[Stored data]
■ ■ ■ ■ ■ ■ ■

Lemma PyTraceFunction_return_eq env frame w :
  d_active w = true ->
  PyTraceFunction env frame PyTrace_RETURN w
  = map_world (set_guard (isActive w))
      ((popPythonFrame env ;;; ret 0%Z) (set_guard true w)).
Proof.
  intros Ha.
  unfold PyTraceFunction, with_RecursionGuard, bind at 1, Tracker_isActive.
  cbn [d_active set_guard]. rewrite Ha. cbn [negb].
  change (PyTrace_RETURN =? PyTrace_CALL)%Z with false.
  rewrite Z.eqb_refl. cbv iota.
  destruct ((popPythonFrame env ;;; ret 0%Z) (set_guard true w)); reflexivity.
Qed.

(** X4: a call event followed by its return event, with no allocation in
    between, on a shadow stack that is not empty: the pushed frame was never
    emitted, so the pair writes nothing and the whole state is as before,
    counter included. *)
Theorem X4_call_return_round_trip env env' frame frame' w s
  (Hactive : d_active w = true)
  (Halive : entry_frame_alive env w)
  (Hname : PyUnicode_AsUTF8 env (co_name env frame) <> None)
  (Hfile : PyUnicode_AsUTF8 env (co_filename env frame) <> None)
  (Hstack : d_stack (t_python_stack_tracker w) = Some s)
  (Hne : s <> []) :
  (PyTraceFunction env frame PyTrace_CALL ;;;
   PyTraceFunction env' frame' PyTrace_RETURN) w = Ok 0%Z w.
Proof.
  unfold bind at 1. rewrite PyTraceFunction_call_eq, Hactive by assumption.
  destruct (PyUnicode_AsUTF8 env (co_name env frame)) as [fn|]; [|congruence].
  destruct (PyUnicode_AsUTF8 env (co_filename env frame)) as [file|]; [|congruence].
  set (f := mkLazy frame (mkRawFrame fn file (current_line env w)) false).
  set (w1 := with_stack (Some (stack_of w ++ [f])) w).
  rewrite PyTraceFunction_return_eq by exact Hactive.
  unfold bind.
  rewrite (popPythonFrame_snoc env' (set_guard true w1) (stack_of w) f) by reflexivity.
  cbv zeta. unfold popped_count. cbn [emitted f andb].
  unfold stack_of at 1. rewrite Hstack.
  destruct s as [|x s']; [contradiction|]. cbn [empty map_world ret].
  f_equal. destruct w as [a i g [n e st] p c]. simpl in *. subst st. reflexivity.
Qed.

■ ■ ■ ■ ■ ■ ■

Prompt: The last part of the records is the answer, beginning at the line that holds "destruct ((popPythonFrame env" and including the final line, repeated exactly.

Output of the task:
  destruct ((popPythonFrame env ;;; ret 0%Z) (set_guard true w)); reflexivity.
Qed.

(** X4: a call event followed by its return event, with no allocation in
    between, on a shadow stack that is not empty: the pushed frame was never
    emitted, so the pair writes nothing and the whole state is as before,
    counter included. *)
Theorem X4_call_return_round_trip env env' frame frame' w s
  (Hactive : d_active w = true)
  (Halive : entry_frame_alive env w)
  (Hname : PyUnicode_AsUTF8 env (co_name env frame) <> None)
  (Hfile : PyUnicode_AsUTF8 env (co_filename env frame) <> None)
  (Hstack : d_stack (t_python_stack_tracker w) = Some s)
  (Hne : s <> []) :
  (PyTraceFunction env frame PyTrace_CALL ;;;
   PyTraceFunction env' frame' PyTrace_RETURN) w = Ok 0%Z w.
Proof.
  unfold bind at 1. rewrite PyTraceFunction_call_eq, Hactive by assumption.
  destruct (PyUnicode_AsUTF8 env (co_name env frame)) as [fn|]; [|congruence].
  destruct (PyUnicode_AsUTF8 env (co_filename env frame)) as [file|]; [|congruence].
  set (f := mkLazy frame (mkRawFrame fn file (current_line env w)) false).
  set (w1 := with_stack (Some (stack_of w ++ [f])) w).
  rewrite PyTraceFunction_return_eq by exact Hactive.
  unfold bind.
  rewrite (popPythonFrame_snoc env' (set_guard true w1) (stack_of w) f) by reflexivity.
  cbv zeta. unfold popped_count. cbn [emitted f andb].
  unfold stack_of at 1. rewrite Hstack.
  destruct s as [|x s']; [contradiction|]. cbn [empty map_world ret].
  f_equal. destruct w as [a i g [n e st] p c]. simpl in *. subst st. reflexivity.
Qed.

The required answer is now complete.